▶ _Problem to solve_: Your answer should consist of the lines in the data below that contain "Theorem".

==== Input data ====

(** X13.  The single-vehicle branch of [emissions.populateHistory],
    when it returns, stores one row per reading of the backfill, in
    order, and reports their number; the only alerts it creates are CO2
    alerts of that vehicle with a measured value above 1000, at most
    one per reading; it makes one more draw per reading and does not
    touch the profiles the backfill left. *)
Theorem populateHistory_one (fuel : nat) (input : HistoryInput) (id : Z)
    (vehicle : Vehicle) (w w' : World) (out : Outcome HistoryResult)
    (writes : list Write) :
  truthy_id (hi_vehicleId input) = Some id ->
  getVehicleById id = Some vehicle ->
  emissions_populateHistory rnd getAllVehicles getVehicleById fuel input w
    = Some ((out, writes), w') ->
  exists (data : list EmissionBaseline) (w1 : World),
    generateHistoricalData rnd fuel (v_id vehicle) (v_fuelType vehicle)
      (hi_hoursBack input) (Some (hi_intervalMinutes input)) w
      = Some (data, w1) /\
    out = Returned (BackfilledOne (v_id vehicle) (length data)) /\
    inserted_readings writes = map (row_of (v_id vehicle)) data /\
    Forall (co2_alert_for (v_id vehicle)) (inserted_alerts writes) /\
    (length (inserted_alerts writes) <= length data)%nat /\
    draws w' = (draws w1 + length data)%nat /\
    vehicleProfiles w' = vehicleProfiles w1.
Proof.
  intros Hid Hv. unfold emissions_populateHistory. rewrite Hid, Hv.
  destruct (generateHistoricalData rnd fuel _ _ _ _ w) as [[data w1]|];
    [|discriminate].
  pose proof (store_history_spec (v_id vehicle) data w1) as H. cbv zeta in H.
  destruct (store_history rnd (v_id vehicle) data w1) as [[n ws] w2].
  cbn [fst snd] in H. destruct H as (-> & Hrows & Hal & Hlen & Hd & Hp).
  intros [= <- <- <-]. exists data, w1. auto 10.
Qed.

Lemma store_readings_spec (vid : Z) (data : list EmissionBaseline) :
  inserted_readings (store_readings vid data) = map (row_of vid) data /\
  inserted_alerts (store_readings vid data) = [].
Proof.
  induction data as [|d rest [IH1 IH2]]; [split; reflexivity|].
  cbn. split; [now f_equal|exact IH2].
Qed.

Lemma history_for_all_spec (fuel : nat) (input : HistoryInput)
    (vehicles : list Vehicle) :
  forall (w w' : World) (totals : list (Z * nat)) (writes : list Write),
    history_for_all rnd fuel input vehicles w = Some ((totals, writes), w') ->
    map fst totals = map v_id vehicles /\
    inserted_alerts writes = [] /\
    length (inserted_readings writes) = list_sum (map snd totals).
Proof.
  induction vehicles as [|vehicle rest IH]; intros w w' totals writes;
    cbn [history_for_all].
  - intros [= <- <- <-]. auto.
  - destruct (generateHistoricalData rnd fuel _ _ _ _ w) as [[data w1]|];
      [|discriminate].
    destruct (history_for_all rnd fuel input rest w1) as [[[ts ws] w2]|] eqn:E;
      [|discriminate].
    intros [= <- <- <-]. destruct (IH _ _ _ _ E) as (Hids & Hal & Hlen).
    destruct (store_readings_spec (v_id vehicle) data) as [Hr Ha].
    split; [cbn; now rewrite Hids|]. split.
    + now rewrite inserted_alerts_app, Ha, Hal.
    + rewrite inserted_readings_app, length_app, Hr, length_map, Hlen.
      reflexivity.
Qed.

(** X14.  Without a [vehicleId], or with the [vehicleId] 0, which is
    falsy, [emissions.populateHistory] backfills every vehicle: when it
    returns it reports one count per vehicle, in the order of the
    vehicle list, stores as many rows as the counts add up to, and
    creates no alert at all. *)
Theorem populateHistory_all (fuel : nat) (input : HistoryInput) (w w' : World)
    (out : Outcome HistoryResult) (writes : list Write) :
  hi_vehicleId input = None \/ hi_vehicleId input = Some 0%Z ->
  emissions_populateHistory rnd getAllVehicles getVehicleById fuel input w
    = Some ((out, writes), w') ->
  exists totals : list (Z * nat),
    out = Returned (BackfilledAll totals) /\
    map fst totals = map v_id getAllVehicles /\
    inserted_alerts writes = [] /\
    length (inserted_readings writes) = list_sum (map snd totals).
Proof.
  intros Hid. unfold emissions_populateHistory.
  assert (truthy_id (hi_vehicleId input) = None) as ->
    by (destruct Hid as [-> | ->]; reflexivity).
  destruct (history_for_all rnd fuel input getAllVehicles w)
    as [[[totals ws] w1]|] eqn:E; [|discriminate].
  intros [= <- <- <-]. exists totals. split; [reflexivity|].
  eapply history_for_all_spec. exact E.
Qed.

====

▶ _Result of this exercise_:
Theorem populateHistory_one (fuel : nat) (input : HistoryInput) (id : Z)
Theorem populateHistory_all (fuel : nat) (input : HistoryInput) (w w' : World)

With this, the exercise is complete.